● What the exercise asks
Read the data below. Every line holding the string "them" must be copied.

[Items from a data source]
=== Section Start ===

(** [handle_error(runtime_error("boom"), "ctx")] on a default logger: the
    error stream receives the error-level line, the stack trace header and
    the default handler's line; "boom" occurs in it, "ctx" does not. *)
Lemma handle_error_drops_context_witness :
  let '(lg, w) := Logger_new default_config fresh_world in
  let out := cerr_bytes (handle_error default_process lg
                           (runtime_error "boom") "ctx" w).1 in
  formatter_ lg = default_formatter
  ∧ handle_error default_process lg (runtime_error "boom") "ctx" w
    = handle_error default_process lg (runtime_error "boom") "" w
  ∧ out = "[ERROR] boom" +:+ endl +:+ "Stack trace:" +:+ endl
            +:+ "Unhandled exception: boom" +:+ endl
  ∧ contains "boom" out = true
  ∧ contains "ctx" out = false.
Proof.
  cbn. split; [reflexivity |].
  split.
  - apply (handle_error_drops_context default_process
             (Logger_new default_config fresh_world).1
             (runtime_error "boom") "ctx" ""
             (Logger_new default_config fresh_world).2).
    reflexivity.
  - vm_compute. repeat split.
Defined.

(** C5, as stated, fails: when the formatter throws something that is not
    a [std::exception], [log] writes no diagnostic and the exception
    reaches the caller. *)
Lemma log_propagates_foreign_exception :
  let '(lg, w) := Logger_new (config_with foreign_throwing_formatter) fresh_world in
  log default_process lg info "" 0 (CString "hi") w = (w, Propagates ThrowOther)
  ∧ (log default_process lg info "" 0 (CString "hi") w).2 ≠ Returned.
Proof. cbn. split; [reflexivity | discriminate]. Qed.

(** C5, amended: [log] returns normally whenever neither the rendering of
    the message nor the formatter throws an exception of a type outside
    [std::exception]; when one of them throws a [std::exception], the only
    effect of the call is the line "Logging exception: <what>" on the
    error stream; an exception of another type thrown by an accepted
    record leaves the world unchanged and propagates. *)
Theorem log_exception_boundary p lg level file line msg w :
  (render msg ≠ Throw ThrowOther →
   (∀ text, render msg = Ok text →
            formatter_ lg level file line text ≠ Throw ThrowOther) →
   (log p lg level file line msg w).2 = Returned)
  ∧ (∀ e, LOG_LEVEL p ≤ rank level →
          (render msg = Throw (ThrowStd e)
           ∨ ∃ text, render msg = Ok text
                     ∧ formatter_ lg level file line text = Throw (ThrowStd e)) →
          log p lg level file line msg w
          = (cerr_put ("Logging exception: " +:+ what e +:+ endl) w, Returned))
  ∧ (LOG_LEVEL p ≤ rank level →
     (render msg = Throw ThrowOther
      ∨ ∃ text, render msg = Ok text
                ∧ formatter_ lg level file line text = Throw ThrowOther) →
     log p lg level file line msg w = (w, Propagates ThrowOther)).
Proof.
  split; [| split].
  - intros Hrender Hfmt. unfold log.
    destruct (rank level <? LOG_LEVEL p); [reflexivity |].
    destruct (render msg) as [text | [e |]] eqn:Er; [| reflexivity | congruence].
    specialize (Hfmt text eq_refl).
    now destruct (formatter_ lg level file line text) as [fm | [e |]].
  - intros e Hfloor Hthrow. unfold log.
    destruct (rank level <? LOG_LEVEL p) eqn:E; [apply Z.ltb_lt in E; lia |].
    destruct Hthrow as [-> | (text & -> & ->)]; cbn [log_catch];
      now rewrite !cerr_put_put.
  - intros Hfloor Hthrow. unfold log.
    destruct (rank level <? LOG_LEVEL p) eqn:E; [apply Z.ltb_lt in E; lia |].
    now destruct Hthrow as [-> | (text & -> & ->)].
Qed.

(** A formatter that throws [std::runtime_error("bad format")]: the call
    returns and the error stream holds the diagnostic line. *)
Lemma log_exception_boundary_witness :
  let '(lg, w) := Logger_new (config_with std_throwing_formatter) fresh_world in
  log default_process lg info "" 0 (CString "hi") w
  = (cerr_put ("Logging exception: bad format" +:+ endl) w, Returned).
Proof.
  cbn.
  apply (proj1 (proj2 (log_exception_boundary default_process
           (Logger_new (config_with std_throwing_formatter) fresh_world).1
           info "" 0 (CString "hi")
           (Logger_new (config_with std_throwing_formatter) fresh_world).2))
           (runtime_error "bad format")).
  - unfold default_process, LOG_LEVEL_DEBUG; cbn; lia.
  - right. exists "hi". split; reflexivity.
Defined.

Lemma Logger_new_handlers config w :
  default_handler_ (Logger_new config w).1 = stock_default_handler
  ∧ handlers_ (Logger_new config w).1 = ∅.
Proof.
  unfold Logger_new.
  destruct (negb (String.eqb (log_file_name config) "")); [| now split].
  now destruct (ofstream_open _ _ _).
Qed.

Lemma stock_default_handler_spec e w :
  stock_default_handler e w
  = (cerr_put ("Unhandled exception: " +:+ what e +:+ endl) w, Returned).
Proof. unfold stock_default_handler. now rewrite !cerr_put_put. Qed.

(** C7, as stated, fails: with a handler registered for the exception's
    type, a formatter that throws something outside [std::exception] on
    the error-level record makes [handle_error] end before the lookup;
    neither the registered handler nor the default handler is called and
    nothing is written. *)
Lemma handle_error_skips_registered_handler :
  handlers_ (register_error_handler "St13runtime_error" custom_error_handler
               (Logger_new (config_with foreign_throwing_formatter)
                  fresh_world).1)
    !! type_name (runtime_error "boom") = Some custom_error_handler
  ∧ handle_error default_process
      (register_error_handler "St13runtime_error" custom_error_handler
         (Logger_new (config_with foreign_throwing_formatter) fresh_world).1)
      (runtime_error "boom") "ctx" fresh_world
    = (fresh_world, Propagates ThrowOther)
  ∧ (custom_error_handler (runtime_error "boom") fresh_world).2 = Returned
  ∧ cerr_bytes (custom_error_handler (runtime_error "boom") fresh_world).1
    ≠ cerr_bytes fresh_world.
Proof.
  split; [apply lookup_insert_eq |].
  split; [reflexivity |]. split; [reflexivity |].
  vm_compute. discriminate.
Qed.

(** C7, amended: when the error-level logging call of [handle_error]
    returns, the handler registered under [typeid(e).name()] is applied to
    [e] and its outcome is the outcome of [handle_error], the default
    handler playing no part; of two handlers registered under that key the
    later one is applied; a registration under another key leaves the
    handler of this key in place; without a handler under that key, also
    when one is registered under another key, the default handler is
    applied; and the default handler a constructor installs writes
    "Unhandled exception: <what>" to the error stream.  When the logging
    call lets an exception escape, [handle_error] ends with that exception
    and calls no handler. *)
Theorem handle_error_dispatch p lg e ctx w :
  (∀ w1,
     Logger_error p lg ctx 0 (CString (what e)) w = (w1, Returned) →
     let w2 := log_stack_trace p w1 in
     (∀ h, handlers_ lg !! type_name e = Some h →
           handle_error p lg e ctx w = h e w2)
     ∧ (∀ h1 h2,
          handle_error p
            (register_error_handler (type_name e) h2
               (register_error_handler (type_name e) h1 lg)) e ctx w
          = h2 e w2)
     ∧ (∀ k h h0, k ≠ type_name e → handlers_ lg !! type_name e = Some h0 →
                  handle_error p (register_error_handler k h lg) e ctx w
                  = h0 e w2)
     ∧ (handlers_ lg !! type_name e = None →
        handle_error p lg e ctx w = default_handler_ lg e w2)
     ∧ (∀ k h, k ≠ type_name e → handlers_ lg !! type_name e = None →
               handle_error p (register_error_handler k h lg) e ctx w
               = default_handler_ lg e w2)
     ∧ (∀ config w0,
          default_handler_ (Logger_new config w0).1 e w2
          = (cerr_put ("Unhandled exception: " +:+ what e +:+ endl) w2,
             Returned)))
  ∧ (∀ w1 t,
       Logger_error p lg ctx 0 (CString (what e)) w = (w1, Propagates t) →
       handle_error p lg e ctx w = (w1, Propagates t)).
Proof.
  split.
  - intros w1 Hlog w2.
    assert (Hreg : ∀ lg', formatter_ lg' = formatter_ lg →
                          output_mode_ lg' = output_mode_ lg →
                          log_file_ lg' = log_file_ lg →
                          log_level_colors_ lg' = log_level_colors_ lg →
              Logger_error p lg' ctx 0 (CString (what e)) w = (w1, Returned)).
    { intros lg' Hf Hm Hl Hc. rewrite <- Hlog.
      unfold Logger_error, log, write_record, getLogStream, applyLogLevelColor,
        level_color. now rewrite Hf, Hm, Hl, Hc. }
    split; [| split; [| split; [| split; [| split]]]].
    + intros h Hh. unfold handle_error. now rewrite Hlog, Hh.
    + intros h1 h2. unfold handle_error. rewrite Hreg by reflexivity.
      cbn [handlers_ register_error_handler]. now rewrite lookup_insert_eq.
    + intros k h h0 Hk Hsome. unfold handle_error. rewrite Hreg by reflexivity.
      cbn [handlers_ register_error_handler].
      rewrite lookup_insert_ne by exact Hk. now rewrite Hsome.
    + intros Hnone. unfold handle_error. now rewrite Hlog, Hnone.
    + intros k h Hk Hnone. unfold handle_error. rewrite Hreg by reflexivity.
      cbn [handlers_ register_error_handler default_handler_].
      rewrite lookup_insert_ne by exact Hk. now rewrite Hnone.
    + intros config w0.
      rewrite (proj1 (Logger_new_handlers config w0)).
      apply stock_default_handler_spec.
  - intros w1 t Hlog. unfold handle_error. now rewrite Hlog.
Qed.
(** [requests.get]: a response, or a [RequestException] when no response
    arrives (timeout, connection error). *)
Definition Network : Type := nat -> Request -> result Response.

Record Session : Type := mkSession {
  calls : nat;
  slept : Z
}.

Definition IO (A : Type) : Type := Session -> result A * Session.

Definition ret {A : Type} (a : A) : IO A := fun s => (Ok a, s).

Definition raise {A : Type} (e : exn) : IO A := fun s => (Raise e, s).

Definition bind {A B : Type} (m : IO A) (k : A -> IO B) : IO B :=
  fun s =>
    match m s with
    | (Ok a, s') => k a s'
    | (Raise e, s') => (Raise e, s')
    end.

Notation "x <- m ;; k" := (bind m (fun x => k))
  (at level 61, m at next level, right associativity).

(** [try: body  except requests.RequestException as e: handler e] *)
Definition try_except {A : Type} (body : IO A) (handler : string -> IO A) : IO A :=
  fun s =>
    match body s with
    | (Raise (RequestException why), s') => handler why s'
    | other => other
    end.

Definition lift {A : Type} (r : result A) : IO A := fun s => (r, s).

Definition sleep (seconds : Z) : IO unit :=
  fun s => (Ok tt, mkSession (calls s) (slept s + seconds)).

Section Client.

Variable net : Network.

Definition requests_get (req : Request) : IO Response :=
  fun s => (net (calls s) req, mkSession (S (calls s)) (slept s)).

(** [response.raise_for_status()] *)
Definition raise_for_status (r : Response) : IO unit :=
  if ((400 <=? status_code r) && (status_code r <? 600))%Z
  then raise (RequestException "HTTPError")
  else ret tt.
(** * projectoxford/_audio_win32.pyx: the double-buffered waveform engine

    A shallow embedding of the Cython module that drives the Windows
    waveform-audio devices: the error translator [check_mmresult], the
    enumeration of devices, the constructors and [close] of
    [PlaybackDevice] and [RecordingDevice], and the two streaming loops
    [PlaybackDevice.play] and [RecordingDevice.record].

    The audio subsystem, the completion event and the two Python callbacks
    are the environment of this code.  They are modelled as oracles that
    answer from the history of everything that happened so far, and every
    interaction is appended to that history, so that a run of the code is a
    pure function from an environment to an outcome and a log.

    Left out: the creation of the completion event (the event of an
    engine is the one [WaitForSingleObject] of the environment waits on).
    Loops take a bound on their number of turns; a run that reaches the
    bound is reported as cut off, with the log it had produced. *)

From stdpp Require Import gmap strings list.
From Stdlib Require Import ZArith Lia.

Open Scope string_scope.
Open Scope list_scope.
Open Scope Z_scope.

(** ** C integers

    [nchannels], [framerate], [sampwidth] and [samples] are declared [int]:
    32-bit signed.  [WORD], [DWORD], [UINT] and [MMRESULT] are names of
    windows.h; the lines [ctypedef int WORD] and the like inside
    [cdef extern from "windows.h"] only tell Cython that they are integer
    types, and the C compiler takes them as windows.h defines them: [WORD]
    is unsigned with 16 bits, [DWORD], [UINT] and [MMRESULT] are unsigned
    with 32 bits.

    A Python integer is converted to the C type of a parameter at the call
    and raises [OverflowError] when it does not fit.  A product of two C
    [int] is a C [int] and wraps around.  A value stored into a [WORD] or
    [DWORD] field keeps its low 16 or 32 bits.  Cython types the product of
    a [WORD] and an [int] as a [WORD], so that it reaches Python with its
    low 16 bits only. *)

Definition INT_MIN : Z := - 2 ^ 31.
Definition INT_MAX : Z := 2 ^ 31 - 1.
Definition UINT_MAX : Z := 2 ^ 32 - 1.

Definition in_int (z : Z) : Prop := INT_MIN <= z <= INT_MAX.

Definition in_dword (z : Z) : Prop := 0 <= z <= UINT_MAX.

Definition int_wrap (z : Z) : Z := (z + 2 ^ 31) mod 2 ^ 32 - 2 ^ 31.

Definition int_mul (a b : Z) : Z := int_wrap (a * b).

(** The value that a [WORD], or a [DWORD], holds after [z] is stored in
    it. *)
Definition to_word (z : Z) : Z := z mod 2 ^ 16.

Definition to_dword (z : Z) : Z := z mod 2 ^ 32.

(** ** Python exceptions

    [IndexError] is what Cython raises when a Python sequence of [got]
    items is assigned to a C array of [expected] items. *)

Inductive exn : Type :=
| OSError (cause : string) (msg : string) (code : Z)
| OverflowError
| ValueError
| IndexError (expected got : nat)
| PyException (tag : Z).

Definition as_int (z : Z) : exn + Z :=
  if (INT_MIN <=? z) && (z <=? INT_MAX) then inr z else inl OverflowError.

Definition as_dword (z : Z) : exn + Z :=
  if (0 <=? z) && (z <=? UINT_MAX) then inr z else inl OverflowError.
(** * ISAC D-channel controller core (drivers/isdn/hardware/mISDN/isac.c)

    A shallow embedding of the interrupt-driven protocol engine of isac.c:
    the FIFO transfer routines, the interrupt status dispatcher, the
    upstream command handler, the line-state bottom half and the
    busy-recovery timer, together with the properties the specification
    states about them.

    The driver's state is the record [dchannel_t]; everything the driver
    does to the outside (register and FIFO accesses, the hardware-access
    lock, kernel timers, buffers released, calls into the upper layer) is
    appended to a trace of [effect]s, and log output goes to a separate
    kernel log.  Values the outside supplies (register contents, FIFO
    bytes, allocation results, jiffies) are read from the machine's
    environment fields. *)

From Stdlib Require Import ZArith List String Bool Lia.
Import ListNotations.
Local Open Scope string_scope.
Local Open Scope list_scope.
Local Open Scope Z_scope.

(** ** Constants of the headers

    isac.c takes its bit numbers, C/I codes, command codes, primitive
    encodings and size limits from isac.h, hisax_dch.h, hisaxl1.h and
    debug.h.  Those headers are not part of the sources at hand, so their
    constants are the fields of a class; the code below is written over an
    arbitrary instance. *)

Class isac_h : Type := {
  (* bit numbers in dch->DFlags *)
  FLG_TX_BUSY : Z;
  FLG_TX_NEXT : Z;
  FLG_DBUSY_TIMER : Z;
  FLG_L1_DBUSY : Z;
  HW_IOM1 : Z;
  HW_ARCOFI : Z;
  (* bit numbers in dch->event *)
  D_L1STATECHANGE : Z;
  D_CLEARBUSY : Z;
  D_RCVBUFREADY : Z;
  D_XMTBUFREADY : Z;
  D_RX_MON0 : Z;
  D_RX_MON1 : Z;
  D_TX_MON0 : Z;
  D_TX_MON1 : Z;
  (* masks in dch->debug *)
  L1_DEB_WARN : Z;
  L1_DEB_ISAC : Z;
  L1_DEB_ISAC_FIFO : Z;
  L1_DEB_MONITOR : Z;
  (* buffer sizes *)
  MAX_DFRAME_LEN_L1 : Z;
  MAX_MON_FRAME : Z;
  (* C/I indication codes *)
  ISAC_IND_RS : Z;
  ISAC_IND_EI : Z;
  ISAC_IND_DID : Z;
  ISAC_IND_DR : Z;
  ISAC_IND_PU : Z;
  ISAC_IND_RSY : Z;
  ISAC_IND_ARD : Z;
  ISAC_IND_AI8 : Z;
  ISAC_IND_AI10 : Z;
  (* C/I command codes *)
  ISAC_CMD_TIM : Z;
  ISAC_CMD_RS : Z;
  ISAC_CMD_AR8 : Z;
  ISAC_CMD_AR10 : Z;
  ISAC_CMD_DUI : Z;
  ISAC_RBCH_XAC : Z;
  (* primitives and their parameters *)
  PH_DATA_REQ : Z;
  PH_DATA_CNF : Z;
  PH_SIGNAL : Z;
  PH_CONTROL : Z;
  REQUEST : Z;
  CONFIRM : Z;
  INDICATION : Z;
  HW_RESET : Z;
  HW_POWERUP : Z;
  HW_DEACTIVATE : Z;
  HW_TESTLOOP : Z;
  ANYSIGNAL : Z;
  INFO2 : Z;
  INFO4_P8 : Z;
  INFO4_P10 : Z;
  INFO3_P8 : Z;
  INFO3_P10 : Z;
  DINFO_SKB : Z;
  (* compile-time switch around the error counters *)
  ERROR_STATISTIC : bool;
  (* timer ticks per second, width of unsigned long *)
  HZ : Z;
  BITS_PER_LONG : Z
}.

(** errno.h *)
Definition EBUSY : Z := 16.
Definition EINVAL : Z := 22.

(** isac.c *)
Definition DBUSY_TIMER_VALUE : Z := 80.

(** Registers are only ever handed to [read_reg] and [write_reg]; they are
    kept by name. *)
Inductive isac_reg : Type :=
| ISAC_CMDR | ISAC_CIX0 | ISAC_RSTA | ISAC_RBCL | ISAC_RBCH | ISAC_STAR
| ISAC_CIR0 | ISAC_CIR1 | ISAC_EXIR | ISAC_MOSR | ISAC_MOCR
| ISAC_MOR0 | ISAC_MOR1 | ISAC_MOX0 | ISAC_MOX1
| ISAC_SPCR | ISAC_ADF1.

(** ** Integer helpers *)

(** Conversion to [u_char]. *)
Definition u8 (x : Z) : Z := Z.land x 255.

(** [v & mask] used as a C condition. *)
Definition tst (v mask : Z) : bool := negb (Z.land v mask =? 0).

(** Conversion to [unsigned long]. *)
Definition ulong {h : isac_h} (x : Z) : Z := x mod 2 ^ BITS_PER_LONG.

(** Conversion to [unsigned int]: [skb->len] is an unsigned int, so a sum
    with an int is computed modulo 2^32. *)
Definition uint (x : Z) : Z := x mod 2 ^ 32.

(** asm/bitops.h: bit [nr] of a flag word. *)
Definition test_bit (nr w : Z) : bool := Z.testbit w nr.
Definition set_bit (nr w : Z) : Z := Z.setbit w nr.
Definition clear_bit (nr w : Z) : Z := Z.clearbit w nr.

Fixpoint distinctb (l : list Z) : bool :=
  match l with
  | [] => true
  | x :: r => negb (existsb (Z.eqb x) r) && distinctb r
  end.

(** The groups of header constants that have to differ from one another:
    the bit numbers within a flag word, the case labels of [isac_new_ph],
    and the values [ISAC_l1hw] and the upper layer tell apart. *)
Definition flag_bits {h : isac_h} : list Z :=
  [FLG_TX_BUSY; FLG_TX_NEXT; FLG_DBUSY_TIMER; FLG_L1_DBUSY; HW_IOM1; HW_ARCOFI].

Definition event_bits {h : isac_h} : list Z :=
  [D_L1STATECHANGE; D_CLEARBUSY; D_RCVBUFREADY; D_XMTBUFREADY;
   D_RX_MON0; D_RX_MON1; D_TX_MON0; D_TX_MON1].

Definition ind_labels {h : isac_h} : list Z :=
  [ISAC_IND_RS; ISAC_IND_EI; ISAC_IND_DID; ISAC_IND_DR; ISAC_IND_PU;
   ISAC_IND_RSY; ISAC_IND_ARD; ISAC_IND_AI8; ISAC_IND_AI10].

Definition ctl_params {h : isac_h} : list Z :=
  [HW_RESET; HW_POWERUP; HW_DEACTIVATE].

=== Section End ===

● Answer below
    [std::exception]; when one of them throws a [std::exception], the only
    types, and the C compiler takes them as windows.h defines them: [WORD]
    states about them.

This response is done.